Protein kinase D (PKD) is a member of the AGC family of Ser/Thr kinases and is distantly related to protein kinase C (PKC). Formerly known as PKCμ, PKD contains protein domains not found in conventional PKC isoforms. A functional pleckstrin homology (PH) domain is critical for the regulation of PKD activity. Here we report that PKD is tyrosine-phosphorylated within the PH domain, leading to activation. This phosphorylation is mediated by a pathway that consists of the Src and Abl tyrosine kinases and occurs in response to stimulation with pervanadate and oxidative stress. Mutational analysis revealed three tyrosine phosphorylation sites (Tyr⁴³², Tyr⁴⁶³, and Tyr⁵⁰²), which are regulated by the Src-Abl pathway, and phosphorylation of only one of these (Tyr⁴⁶³) leads to PKD activation.
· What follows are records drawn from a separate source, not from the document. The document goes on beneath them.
(** * DS1302 real-time-clock driver: a shallow embedding and its properties

    The development follows [ds1302.go] (the TinyGo driver) and the stub of
    the same package built without TinyGo.  Integers of fixed width are
    modelled in [Z] with their wrap-around written out; the pin-level side
    effects are threaded through a small state monad over a world that holds
    the trace of pin events and the device wired to the pins. *)

From Stdlib Require Import ZArith List Lia Bool.
Import ListNotations.
Local Open Scope Z_scope.

(** ** Fixed-width integers *)

(** Conversion to [uint8]: the low eight bits. *)
Definition wrap8 (x : Z) : Z := x mod 256.

(** ** The parts of Go's package [time] the driver uses

    The package is not part of the repository.  The definitions follow the
    standard library (time/time.go): a [Time] is observed by the driver only
    through [abs()], the number of seconds since the absolute epoch in the
    time's own location, from which every calendar accessor is computed.  Go
    computes in [uint64] and [int]; the model uses [Z], which agrees with Go
    wherever Go's arithmetic does not overflow (all years the chip can
    hold). *)
Module time.

Definition secondsPerMinute : Z := 60.
Definition secondsPerHour : Z := 60 * secondsPerMinute.
Definition secondsPerDay : Z := 24 * secondsPerHour.
Definition daysPer400Years : Z := 365 * 400 + 97.
Definition daysPer100Years : Z := 365 * 100 + 24.
Definition daysPer4Years : Z := 365 * 4 + 1.

Definition absoluteZeroYear : Z := -292277022399.
Definition internalYear : Z := 1.
(** [(absoluteZeroYear - internalYear) * 365.2425 * secondsPerDay] *)
Definition absoluteToInternal : Z := (absoluteZeroYear - internalYear) * 31556952.
Definition internalToAbsolute : Z := - absoluteToInternal.
Definition unixToInternal : Z :=
  (1969 * 365 + 1969 / 4 - 1969 / 100 + 1969 / 400) * secondsPerDay.

Definition January : Z := 1.
Definition February : Z := 2.
Definition March : Z := 3.

(** [time.Microsecond], a [Duration] in nanoseconds. *)
Definition Microsecond : Z := 1000.

Record Time := mkTime { abs : Z; nsec : Z }.

(** [daysBefore[m]]: days of a non-leap year before month [m] begins. *)
Definition daysBefore (m : Z) : Z :=
  nth (Z.to_nat m)
      [0; 31; 31 + 28; 31 + 28 + 31; 31 + 28 + 31 + 30; 31 + 28 + 31 + 30 + 31;
       31 + 28 + 31 + 30 + 31 + 30; 31 + 28 + 31 + 30 + 31 + 30 + 31;
       31 + 28 + 31 + 30 + 31 + 30 + 31 + 31;
       31 + 28 + 31 + 30 + 31 + 30 + 31 + 31 + 30;
       31 + 28 + 31 + 30 + 31 + 30 + 31 + 31 + 30 + 31;
       31 + 28 + 31 + 30 + 31 + 30 + 31 + 31 + 30 + 31 + 30;
       31 + 28 + 31 + 30 + 31 + 30 + 31 + 31 + 30 + 31 + 30 + 31] 0.

(** [year%4 == 0 && (year%100 != 0 || year%400 == 0)], with Go's truncated
    remainder. *)
Definition isLeap (year : Z) : bool :=
  (Z.rem year 4 =? 0) && (negb (Z.rem year 100 =? 0) || (Z.rem year 400 =? 0)).

(** [norm hi lo base] returns [(nhi, nlo)] with
    [hi * base + lo = nhi * base + nlo] and [0 <= nlo < base]. *)
Definition norm (hi lo base : Z) : Z * Z :=
  let '(hi, lo) :=
    if lo <? 0 then
      let n := Z.quot (- lo - 1) base + 1 in (hi - n, lo + n * base)
    else (hi, lo) in
  if lo >=? base then
    let n := Z.quot lo base in (hi + n, lo - n * base)
  else (hi, lo).

(** Days from the absolute epoch to the start of [year]. *)
Definition daysSinceEpoch (year : Z) : Z :=
  let y := year - absoluteZeroYear in
  let n := y / 400 in
  let y := y - 400 * n in
  let d := daysPer400Years * n in
  let n := y / 100 in
  let y := y - 100 * n in
  let d := d + daysPer100Years * n in
  let n := y / 4 in
  let y := y - 4 * n in
  let d := d + daysPer4Years * n in
  let n := y in
  d + 365 * n.

(** [absDate abs] is [(year, month, day, yday)] of an absolute time. *)
Definition absDate (abs : Z) : Z * Z * Z * Z :=
  let d := abs / secondsPerDay in
  let n := d / daysPer400Years in
  let y := 400 * n in
  let d := d - daysPer400Years * n in
  let n := d / daysPer100Years in
  let n := n - Z.shiftr n 2 in
  let y := y + 100 * n in
  let d := d - daysPer100Years * n in
  let n := d / daysPer4Years in
  let y := y + 4 * n in
  let d := d - daysPer4Years * n in
  let n := d / 365 in
  let n := n - Z.shiftr n 2 in
  let y := y + n in
  let d := d - 365 * n in
  let year := y + absoluteZeroYear in
  let yday := d in
  let day := yday in
  let after_leap := isLeap year && (day >? 31 + 29 - 1) in
  if isLeap year && (day =? 31 + 29 - 1) then (year, February, 29, yday)
  else
    let day := if after_leap then day - 1 else day in
    let month := day / 31 in
    let e := daysBefore (month + 1) in
    let '(month, begin) :=
      if day >=? e then (month + 1, e) else (month, daysBefore month) in
    let month := month + 1 in
    (year, month, day - begin + 1, yday).

(** [time.Date(year, month, day, hour, min, sec, nsec, time.UTC)]: values
    outside their usual ranges are normalized during the conversion. *)
Definition Date (year month day hour min sec nsec : Z) : Time :=
  let m := month - 1 in
  let '(year, m) := norm year m 12 in
  let month := m + 1 in
  let '(sec, nsec) := norm sec nsec 1000000000 in
  let '(min, sec) := norm min sec 60 in
  let '(hour, min) := norm hour min 60 in
  let '(day, hour) := norm day hour 24 in
  let d := daysSinceEpoch year in
  let d := d + daysBefore (month - 1) in
  let d := if isLeap year && (month >=? March) then d + 1 else d in
  let d := d + (day - 1) in
  let abs := d * secondsPerDay in
  let abs := abs + (hour * secondsPerHour + min * secondsPerMinute + sec) in
  mkTime abs nsec.

(** The zero value [time.Time{}]: January 1, year 1, 00:00:00 UTC. *)
Definition zero : Time := mkTime internalToAbsolute 0.

Definition Year (t : Time) : Z := let '(y, _, _, _) := absDate (abs t) in y.
Definition Month (t : Time) : Z := let '(_, m, _, _) := absDate (abs t) in m.
Definition Day (t : Time) : Z := let '(_, _, d, _) := absDate (abs t) in d.
Definition Hour (t : Time) : Z := (abs t mod secondsPerDay) / secondsPerHour.
Definition Minute (t : Time) : Z := (abs t mod secondsPerHour) / secondsPerMinute.
Definition Second (t : Time) : Z := abs t mod secondsPerMinute.

(** [t.Unix()], for a time in UTC. *)
Definition Unix (t : Time) : Z := abs t - (unixToInternal + internalToAbsolute).

End time.

(** ** The parts of TinyGo's package [machine] the driver uses

    A [Pin] is a pin number ([uint8]).  Every call of a pin method, and every
    [time.Sleep], is an event; the world holds the chronological trace of
    events and the state of the device wired to the pins, which observes
    every event and decides what [Get] returns. *)
Module machine.

Definition Pin := Z.

Inductive PinMode := PinOutput | PinInput.

Record PinConfig := mkPinConfig { Mode : PinMode }.

End machine.

Import machine.

Inductive Event :=
| EvConfigure (p : Pin) (m : PinMode)
| EvHigh (p : Pin)
| EvLow (p : Pin)
| EvGet (p : Pin) (v : bool)
| EvSleep (ns : Z).

Record Device := mkDevice {
  dev_state : Type;
  dev_step : Event -> dev_state -> dev_state;
  dev_level : Pin -> dev_state -> bool
}.

Record World (D : Device) := mkWorld {
  trace : list Event;
  dev : dev_state D
}.
Arguments mkWorld {D} _ _.
Arguments trace {D} _.
Arguments dev {D} _.

(** The level a pin was last driven to in a trace, if it was driven. *)
Definition drive (p : Pin) (acc : option bool) (e : Event) : option bool :=
  match e with
  | EvHigh q => if q =? p then Some true else acc
  | EvLow q => if q =? p then Some false else acc
  | _ => acc
  end.

Definition line_level (p : Pin) (tr : list Event) : option bool :=
  fold_left (drive p) tr None.

(** The device after it has observed a list of events. *)
Definition dev_run (D : Device) (evs : list Event) (s : dev_state D) : dev_state D :=
  fold_left (fun s e => dev_step D e s) evs s.

(** The world after the events [evs] have happened. *)
Definition push {D : Device} (w : World D) (evs : list Event) : World D :=
  mkWorld (trace w ++ evs) (dev_run D evs (dev w)).

(** Every [Get] in [evs] reports the level the device drives at that
    moment, when the events start from device state [s]. *)
Fixpoint sampled (D : Device) (s : dev_state D) (evs : list Event) : Prop :=
  match evs with
  | [] => True
  | e :: rest =>
      match e with
      | EvGet p v => v = dev_level D p s
      | _ => True
      end /\ sampled D (dev_step D e s) rest
  end.

(** ** The driver ([ds1302.go]) *)

Definition DS1302_SECONDS_WRITE : Z := 0x80.
Definition DS1302_SECONDS_READ : Z := 0x81.
Definition DS1302_MINUTES_WRITE : Z := 0x82.
Definition DS1302_MINUTES_READ : Z := 0x83.
Definition DS1302_HOURS_WRITE : Z := 0x84.
Definition DS1302_HOURS_READ : Z := 0x85.
Definition DS1302_DATE_WRITE : Z := 0x86.
Definition DS1302_DATE_READ : Z := 0x87.
Definition DS1302_MONTH_WRITE : Z := 0x88.
Definition DS1302_MONTH_READ : Z := 0x89.
Definition DS1302_DAY_WRITE : Z := 0x8A.
Definition DS1302_DAY_READ : Z := 0x8B.
Definition DS1302_YEAR_WRITE : Z := 0x8C.
Definition DS1302_YEAR_READ : Z := 0x8D.
Definition DS1302_WP_WRITE : Z := 0x8E.
Definition DS1302_WP_READ : Z := 0x8F.

Record DS1302 := mkDS1302 { clk : Pin; dat : Pin; rst : Pin }.

Definition NewDS1302 (clk dat rst : Pin) : DS1302 := mkDS1302 clk dat rst.

(** [((bcd >> 4) * 10) + (bcd & 0x0F)] on [uint8]. *)
Definition bcdToDec (bcd : Z) : Z :=
  wrap8 (wrap8 (Z.shiftr bcd 4 * 10) + Z.land bcd 0x0F).

(** [((dec / 10) << 4) + (dec % 10)] on [uint8]. *)
Definition decToBcd (dec : Z) : Z :=
  wrap8 (wrap8 (Z.shiftl (dec / 10) 4) + dec mod 10).

(** The six local variables of [ReadTime]. *)
Record Decoded := mkDecoded {
  seconds : Z; minutes : Z; hours : Z; day : Z; month : Z; year : Z
}.

Section Driver.

Variable D : Device.

(** Stateful code is a function from the world to a result and the next
    world. *)
Definition M (A : Type) : Type := World D -> A * World D.

Definition ret {A : Type} (a : A) : M A := fun w => (a, w).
By using a phospho-specific antibody, we show that Abl directly phosphorylates PKD at Tyr⁴⁶³ in vitro, and in cells phosphorylation of this site is sufficient to mediate full activation of PKD. Mutation of the other two sites, Tyr⁴³² and Tyr⁵⁰², had no significant influence on PKD activity. These data reveal a tyrosine phosphorylation-dependent activation mechanism for PKD and suggest that this event contributes to the release of the autoinhibitory PKD PH domain leading to kinase activation and downstream responses.